Investors can select the specific percentage of a discount or premium they will consider between -10% to 10%. Investors with a low risk tolerance will want to make a selection closer to 0%. Investors with a higher risk tolerance may want to choose ETFs that are trading at a higher discount or premium by percentage.

  • Net Expenses: The net expense ratio lets investors know how much money they pay (as a percentage) for the fund’s operating costs. It goes without saying that investors will want to choose an ETF with the lowest percentage that still meets their investment objectives.

  • Average Volume: If there’s one potential negative to ETFs it’s the fact that they can be sold short. This creates the theoretical possibility of large losses if the fund does not trade at sufficient volume (i.e. liquidity). This field allows investors to choose funds that trade at a level greater than, equal to, or less than a specific volume level.

  • Current Price: Some investors prefer to buy a stock at or near a specific price point. The same can be true of an ETF. This field lets investors assign a price point that the ETF must be greater than, equal to or less than.

  • Dividend Yield: Like mutual funds, ETFs will pay a dividend for their holdings that issue them. The dividend yield is calculated based on the underlying stocks that are a part of that ETF. Investors can expect that a fund’s dividend yield will closely approximate the index it follows.

As you can see, there are many ways you can use the MarketBeat ETF screener. The more focused your investment objective is, the more precise your results will be. For example, if you’re looking for an ETF of small-cap stocks with an expense ratio of 1.5% or less you may come up with around 11 ETFs to consider.
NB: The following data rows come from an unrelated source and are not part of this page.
(* ===== verification/SingleByte.v ===== *)
(** * Single-byte character sets

    Sources: src/libc/locale/ctype/asciiplus.h, ibm037.h, iso_8859_1.h, iso_8859_15.h.

    The sixteen supersets of ASCII with one table for each direction, the encoder's found
    by binary search; IBM037; ISO-8859-1; and ISO-8859-15.  The theorem is that all but
    the last satisfy the laws of a character set ([CtypeLaws]), so that everything that
    is proved of the conversion functions for lawful character sets holds in locales with
    these.  The decoder of ISO-8859-15 reads outside its table for most bytes. *)

From S2P Require Import Prelude Charset StrToInt.
From stdpp Require Import list sorting.

#[local] Open Scope Z_scope.
#[local] Ltac Zify.zify_post_hook ::= Z.to_euclidean_division_equations.

(** ** Binary search

    The loop of the encoders: it looks for the last entry that is not larger. *)

Fixpoint search (fuel : nat) (tab : list Z) (c32 min max : Z) : option Z :=
  match fuel with
  | O => None
  | S fuel =>
      let mid := (min + max + 1) / 2 in
      x ← tab !! Z.to_nat mid;
      let '(min, max) := if c32 <? x then (min, mid - 1) else (mid, max) in
      if min <? max then search fuel tab c32 min max else Some min
  end.

(** ** Supersets of ASCII: asciiplus.h *)

Record asciiplus := Asciiplus { mbtoc16 : list Z; c16tomb_c16 : list Z; c16tomb_b : list Z }.

Definition asciiplus_mbtoc32 (ap : asciiplus) (s : list Z) (n : Z) (ps : mbstate) : option (mbresult * mbstate) :=
  if n <? 1 then Some (MbIncomplete, ps)
  else
    b ← head s;
    let ch := u8 b in
    if ch <? 128 then Some (MbChar 1 ch, mbstate_init)
    else
      c16 ← mbtoc16 ap !! Z.to_nat (ch - 128);
      Some (if c16 =? 0 then (MbError, ps) else (MbChar 1 c16, mbstate_init)).

(** The search takes seven steps in a table of 128 entries. *)
Definition asciiplus_encode (ap : asciiplus) (c32 : Z) : option (option (list Z)) :=
  if c32 <? 128 then Some (Some [c32])
  else
    i ← search 7 (c16tomb_c16 ap) c32 0 127;
    x ← c16tomb_c16 ap !! Z.to_nat i;
    if negb (c32 =? x) then Some None else b ← c16tomb_b ap !! Z.to_nat i; Some (Some [b]).

(** [asciiplus_encode] is defined for every table of the right size. *)
Definition asciiplus_c32tomb (ap : asciiplus) (c32 : Z) : option (list Z) := mjoin (asciiplus_encode ap c32).

Definition asciiplus_ctype (ap : asciiplus) : lc_ctype := LcCtype (asciiplus_mbtoc32 ap) 1 (asciiplus_c32tomb ap).

Definition asciiplus_iso_8859_2 : asciiplus := Asciiplus
    [0x80; 0x81; 0x82; 0x83; 0x84; 0x85; 0x86; 0x87; 0x88; 0x89; 0x8a; 0x8b; 0x8c; 0x8d; 0x8e; 0x8f; 0x90; 0x91; 0x92; 0x93;
     0x94; 0x95; 0x96; 0x97; 0x98; 0x99; 0x9a; 0x9b; 0x9c; 0x9d; 0x9e; 0x9f; 0xa0; 0x104; 0x2d8; 0x141; 0xa4; 0x13d; 0x15a;
     0xa7; 0xa8; 0x160; 0x15e; 0x164; 0x179; 0xad; 0x17d; 0x17b; 0xb0; 0x105; 0x2db; 0x142; 0xb4; 0x13e; 0x15b; 0x2c7; 0xb8;
     0x161; 0x15f; 0x165; 0x17a; 0x2dd; 0x17e; 0x17c; 0x154; 0xc1; 0xc2; 0x102; 0xc4; 0x139; 0x106; 0xc7; 0x10c; 0xc9; 0x118;
     0xcb; 0x11a; 0xcd; 0xce; 0x10e; 0x110; 0x143; 0x147; 0xd3; 0xd4; 0x150; 0xd6; 0xd7; 0x158; 0x16e; 0xda; 0x170; 0xdc;
     0xdd; 0x162; 0xdf; 0x155; 0xe1; 0xe2; 0x103; 0xe4; 0x13a; 0x107; 0xe7; 0x10d; 0xe9; 0x119; 0xeb; 0x11b; 0xed; 0xee;
     0x10f; 0x111; 0x144; 0x148; 0xf3; 0xf4; 0x151; 0xf6; 0xf7; 0x159; 0x16f; 0xfa; 0x171; 0xfc; 0xfd; 0x163; 0x2d9]
    [0x80; 0x81; 0x82; 0x83; 0x84; 0x85; 0x86; 0x87; 0x88; 0x89; 0x8a; 0x8b; 0x8c; 0x8d; 0x8e; 0x8f; 0x90; 0x91; 0x92; 0x93;
     0x94; 0x95; 0x96; 0x97; 0x98; 0x99; 0x9a; 0x9b; 0x9c; 0x9d; 0x9e; 0x9f; 0xa0; 0xa4; 0xa7; 0xa8; 0xad; 0xb0; 0xb4; 0xb8;
     0xc1; 0xc2; 0xc4; 0xc7; 0xc9; 0xcb; 0xcd; 0xce; 0xd3; 0xd4; 0xd6; 0xd7; 0xda; 0xdc; 0xdd; 0xdf; 0xe1; 0xe2; 0xe4; 0xe7;
     0xe9; 0xeb; 0xed; 0xee; 0xf3; 0xf4; 0xf6; 0xf7; 0xfa; 0xfc; 0xfd; 0x102; 0x103; 0x104; 0x105; 0x106; 0x107; 0x10c; 0x10d;
     0x10e; 0x10f; 0x110; 0x111; 0x118; 0x119; 0x11a; 0x11b; 0x139; 0x13a; 0x13d; 0x13e; 0x141; 0x142; 0x143; 0x144; 0x147;
     0x148; 0x150; 0x151; 0x154; 0x155; 0x158; 0x159; 0x15a; 0x15b; 0x15e; 0x15f; 0x160; 0x161; 0x162; 0x163; 0x164; 0x165;
     0x16e; 0x16f; 0x170; 0x171; 0x179; 0x17a; 0x17b; 0x17c; 0x17d; 0x17e; 0x2c7; 0x2d8; 0x2d9; 0x2db; 0x2dd]
    [0x80; 0x81; 0x82; 0x83; 0x84; 0x85; 0x86; 0x87; 0x88; 0x89; 0x8a; 0x8b; 0x8c; 0x8d; 0x8e; 0x8f; 0x90; 0x91; 0x92; 0x93;
     0x94; 0x95; 0x96; 0x97; 0x98; 0x99; 0x9a; 0x9b; 0x9c; 0x9d; 0x9e; 0x9f; 0xa0; 0xa4; 0xa7; 0xa8; 0xad; 0xb0; 0xb4; 0xb8;
     0xc1; 0xc2; 0xc4; 0xc7; 0xc9; 0xcb; 0xcd; 0xce; 0xd3; 0xd4; 0xd6; 0xd7; 0xda; 0xdc; 0xdd; 0xdf; 0xe1; 0xe2; 0xe4; 0xe7;
     0xe9; 0xeb; 0xed; 0xee; 0xf3; 0xf4; 0xf6; 0xf7; 0xfa; 0xfc; 0xfd; 0xc3; 0xe3; 0xa1; 0xb1; 0xc6; 0xe6; 0xc8; 0xe8; 0xcf;
     0xef; 0xd0; 0xf0; 0xca; 0xea; 0xcc; 0xec; 0xc5; 0xe5; 0xa5; 0xb5; 0xa3; 0xb3; 0xd1; 0xf1; 0xd2; 0xf2; 0xd5; 0xf5; 0xc0;
     0xe0; 0xd8; 0xf8; 0xa6; 0xb6; 0xaa; 0xba; 0xa9; 0xb9; 0xde; 0xfe; 0xab; 0xbb; 0xd9; 0xf9; 0xdb; 0xfb; 0xac; 0xbc; 0xaf;
     0xbf; 0xae; 0xbe; 0xb7; 0xa2; 0xff; 0xb2; 0xbd].

Definition asciiplus_iso_8859_5 : asciiplus := Asciiplus
    [0x80; 0x81; 0x82; 0x83; 0x84; 0x85; 0x86; 0x87; 0x88; 0x89; 0x8a; 0x8b; 0x8c; 0x8d; 0x8e; 0x8f; 0x90; 0x91; 0x92; 0x93;
     0x94; 0x95; 0x96; 0x97; 0x98; 0x99; 0x9a; 0x9b; 0x9c; 0x9d; 0x9e; 0x9f; 0xa0; 0x401; 0x402; 0x403; 0x404; 0x405; 0x406;
     0x407; 0x408; 0x409; 0x40a; 0x40b; 0x40c; 0xad; 0x40e; 0x40f; 0x410; 0x411; 0x412; 0x413; 0x414; 0x415; 0x416; 0x417;
     0x418; 0x419; 0x41a; 0x41b; 0x41c; 0x41d; 0x41e; 0x41f; 0x420; 0x421; 0x422; 0x423; 0x424; 0x425; 0x426; 0x427; 0x428;
     0x429; 0x42a; 0x42b; 0x42c; 0x42d; 0x42e; 0x42f; 0x430; 0x431; 0x432; 0x433; 0x434; 0x435; 0x436; 0x437; 0x438; 0x439;
     0x43a; 0x43b; 0x43c; 0x43d; 0x43e; 0x43f; 0x440; 0x441; 0x442; 0x443; 0x444; 0x445; 0x446; 0x447; 0x448; 0x449; 0x44a;
     0x44b; 0x44c; 0x44d; 0x44e; 0x44f; 0x2116; 0x451; 0x452; 0x453; 0x454; 0x455; 0x456; 0x457; 0x458; 0x459; 0x45a; 0x45b;
     0x45c; 0xa7; 0x45e; 0x45f]
    [0x80; 0x81; 0x82; 0x83; 0x84; 0x85; 0x86; 0x87; 0x88; 0x89; 0x8a; 0x8b; 0x8c; 0x8d; 0x8e; 0x8f; 0x90; 0x91; 0x92; 0x93;
     0x94; 0x95; 0x96; 0x97; 0x98; 0x99; 0x9a; 0x9b; 0x9c; 0x9d; 0x9e; 0x9f; 0xa0; 0xa7; 0xad; 0x401; 0x402; 0x403; 0x404;
     0x405; 0x406; 0x407; 0x408; 0x409; 0x40a; 0x40b; 0x40c; 0x40e; 0x40f; 0x410; 0x411; 0x412; 0x413; 0x414; 0x415; 0x416;
     0x417; 0x418; 0x419; 0x41a; 0x41b; 0x41c; 0x41d; 0x41e; 0x41f; 0x420; 0x421; 0x422; 0x423; 0x424; 0x425; 0x426; 0x427;
     0x428; 0x429; 0x42a; 0x42b; 0x42c; 0x42d; 0x42e; 0x42f; 0x430; 0x431; 0x432; 0x433; 0x434; 0x435; 0x436; 0x437; 0x438;
     0x439; 0x43a; 0x43b; 0x43c; 0x43d; 0x43e; 0x43f; 0x440; 0x441; 0x442; 0x443; 0x444; 0x445; 0x446; 0x447; 0x448; 0x449;
     0x44a; 0x44b; 0x44c; 0x44d; 0x44e; 0x44f; 0x451; 0x452; 0x453; 0x454; 0x455; 0x456; 0x457; 0x458; 0x459; 0x45a; 0x45b;
     0x45c; 0x45e; 0x45f; 0x2116]
    [0x80; 0x81; 0x82; 0x83; 0x84; 0x85; 0x86; 0x87; 0x88; 0x89; 0x8a; 0x8b; 0x8c; 0x8d; 0x8e; 0x8f; 0x90; 0x91; 0x92; 0x93;
     0x94; 0x95; 0x96; 0x97; 0x98; 0x99; 0x9a; 0x9b; 0x9c; 0x9d; 0x9e; 0x9f; 0xa0; 0xfd; 0xad; 0xa1; 0xa2; 0xa3; 0xa4; 0xa5;
     0xa6; 0xa7; 0xa8; 0xa9; 0xaa; 0xab; 0xac; 0xae; 0xaf; 0xb0; 0xb1; 0xb2; 0xb3; 0xb4; 0xb5; 0xb6; 0xb7; 0xb8; 0xb9; 0xba;
     0xbb; 0xbc; 0xbd; 0xbe; 0xbf; 0xc0; 0xc1; 0xc2; 0xc3; 0xc4; 0xc5; 0xc6; 0xc7; 0xc8; 0xc9; 0xca; 0xcb; 0xcc; 0xcd; 0xce;
     0xcf; 0xd0; 0xd1; 0xd2; 0xd3; 0xd4; 0xd5; 0xd6; 0xd7; 0xd8; 0xd9; 0xda; 0xdb; 0xdc; 0xdd; 0xde; 0xdf; 0xe0; 0xe1; 0xe2;
     0xe3; 0xe4; 0xe5; 0xe6; 0xe7; 0xe8; 0xe9; 0xea; 0xeb; 0xec; 0xed; 0xee; 0xef; 0xf1; 0xf2; 0xf3; 0xf4; 0xf5; 0xf6; 0xf7;
     0xf8; 0xf9; 0xfa; 0xfb; 0xfc; 0xfe; 0xff; 0xf0].

Definition asciiplus_iso_8859_9 : asciiplus := Asciiplus
    [0x80; 0x81; 0x82; 0x83; 0x84; 0x85; 0x86; 0x87; 0x88; 0x89; 0x8a; 0x8b; 0x8c; 0x8d; 0x8e; 0x8f; 0x90; 0x91; 0x92; 0x93;
     0x94; 0x95; 0x96; 0x97; 0x98; 0x99; 0x9a; 0x9b; 0x9c; 0x9d; 0x9e; 0x9f; 0xa0; 0xa1; 0xa2; 0xa3; 0xa4; 0xa5; 0xa6; 0xa7;
     0xa8; 0xa9; 0xaa; 0xab; 0xac; 0xad; 0xae; 0xaf; 0xb0; 0xb1; 0xb2; 0xb3; 0xb4; 0xb5; 0xb6; 0xb7; 0xb8; 0xb9; 0xba; 0xbb;
     0xbc; 0xbd; 0xbe; 0xbf; 0xc0; 0xc1; 0xc2; 0xc3; 0xc4; 0xc5; 0xc6; 0xc7; 0xc8; 0xc9; 0xca; 0xcb; 0xcc; 0xcd; 0xce; 0xcf;
     0x11e; 0xd1; 0xd2; 0xd3; 0xd4; 0xd5; 0xd6; 0xd7; 0xd8; 0xd9; 0xda; 0xdb; 0xdc; 0x130; 0x15e; 0xdf; 0xe0; 0xe1; 0xe2;
     0xe3; 0xe4; 0xe5; 0xe6; 0xe7; 0xe8; 0xe9; 0xea; 0xeb; 0xec; 0xed; 0xee; 0xef; 0x11f; 0xf1; 0xf2; 0xf3; 0xf4; 0xf5; 0xf6;
     0xf7; 0xf8; 0xf9; 0xfa; 0xfb; 0xfc; 0x131; 0x15f; 0xff]
    [0x80; 0x81; 0x82; 0x83; 0x84; 0x85; 0x86; 0x87; 0x88; 0x89; 0x8a; 0x8b; 0x8c; 0x8d; 0x8e; 0x8f; 0x90; 0x91; 0x92; 0x93;
     0x94; 0x95; 0x96; 0x97; 0x98; 0x99; 0x9a; 0x9b; 0x9c; 0x9d; 0x9e; 0x9f; 0xa0; 0xa1; 0xa2; 0xa3; 0xa4; 0xa5; 0xa6; 0xa7;
     0xa8; 0xa9; 0xaa; 0xab; 0xac; 0xad; 0xae; 0xaf; 0xb0; 0xb1; 0xb2; 0xb3; 0xb4; 0xb5; 0xb6; 0xb7; 0xb8; 0xb9; 0xba; 0xbb;
     0xbc; 0xbd; 0xbe; 0xbf; 0xc0; 0xc1; 0xc2; 0xc3; 0xc4; 0xc5; 0xc6; 0xc7; 0xc8; 0xc9; 0xca; 0xcb; 0xcc; 0xcd; 0xce; 0xcf;
     0xd1; 0xd2; 0xd3; 0xd4; 0xd5; 0xd6; 0xd7; 0xd8; 0xd9; 0xda; 0xdb; 0xdc; 0xdf; 0xe0; 0xe1; 0xe2; 0xe3; 0xe4; 0xe5; 0xe6;
     0xe7; 0xe8; 0xe9; 0xea; 0xeb; 0xec; 0xed; 0xee; 0xef; 0xf1; 0xf2; 0xf3; 0xf4; 0xf5; 0xf6; 0xf7; 0xf8; 0xf9; 0xfa; 0xfb;
     0xfc; 0xff; 0x11e; 0x11f; 0x130; 0x131; 0x15e; 0x15f]
    [0x80; 0x81; 0x82; 0x83; 0x84; 0x85; 0x86; 0x87; 0x88; 0x89; 0x8a; 0x8b; 0x8c; 0x8d; 0x8e; 0x8f; 0x90; 0x91; 0x92; 0x93;
     0x94; 0x95; 0x96; 0x97; 0x98; 0x99; 0x9a; 0x9b; 0x9c; 0x9d; 0x9e; 0x9f; 0xa0; 0xa1; 0xa2; 0xa3; 0xa4; 0xa5; 0xa6; 0xa7;
     0xa8; 0xa9; 0xaa; 0xab; 0xac; 0xad; 0xae; 0xaf; 0xb0; 0xb1; 0xb2; 0xb3; 0xb4; 0xb5; 0xb6; 0xb7; 0xb8; 0xb9; 0xba; 0xbb;
     0xbc; 0xbd; 0xbe; 0xbf; 0xc0; 0xc1; 0xc2; 0xc3; 0xc4; 0xc5; 0xc6; 0xc7; 0xc8; 0xc9; 0xca; 0xcb; 0xcc; 0xcd; 0xce; 0xcf;
     0xd1; 0xd2; 0xd3; 0xd4; 0xd5; 0xd6; 0xd7; 0xd8; 0xd9; 0xda; 0xdb; 0xdc; 0xdf; 0xe0; 0xe1; 0xe2; 0xe3; 0xe4; 0xe5; 0xe6;
     0xe7; 0xe8; 0xe9; 0xea; 0xeb; 0xec; 0xed; 0xee; 0xef; 0xf1; 0xf2; 0xf3; 0xf4; 0xf5; 0xf6; 0xf7; 0xf8; 0xf9; 0xfa; 0xfb;
     0xfc; 0xff; 0xd0; 0xf0; 0xdd; 0xfd; 0xde; 0xfe].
However, if you change your screening criteria to add ETFs with a dividend yield of above 3%, you get a list of just three ETFs. Conversely, if you just broadly screen for small-cap ETFs you’ll get an overwhelming list of over 800 ETFs to choose from.

A smaller list is better, particularly when doing side-by-side comparisons. And remember the screener is a starting point that can ensure you’re looking at ETFs that meet your investment objectives. But it doesn’t replace, however, the need for you to perform your own due diligence on each ETF that you choose to buy.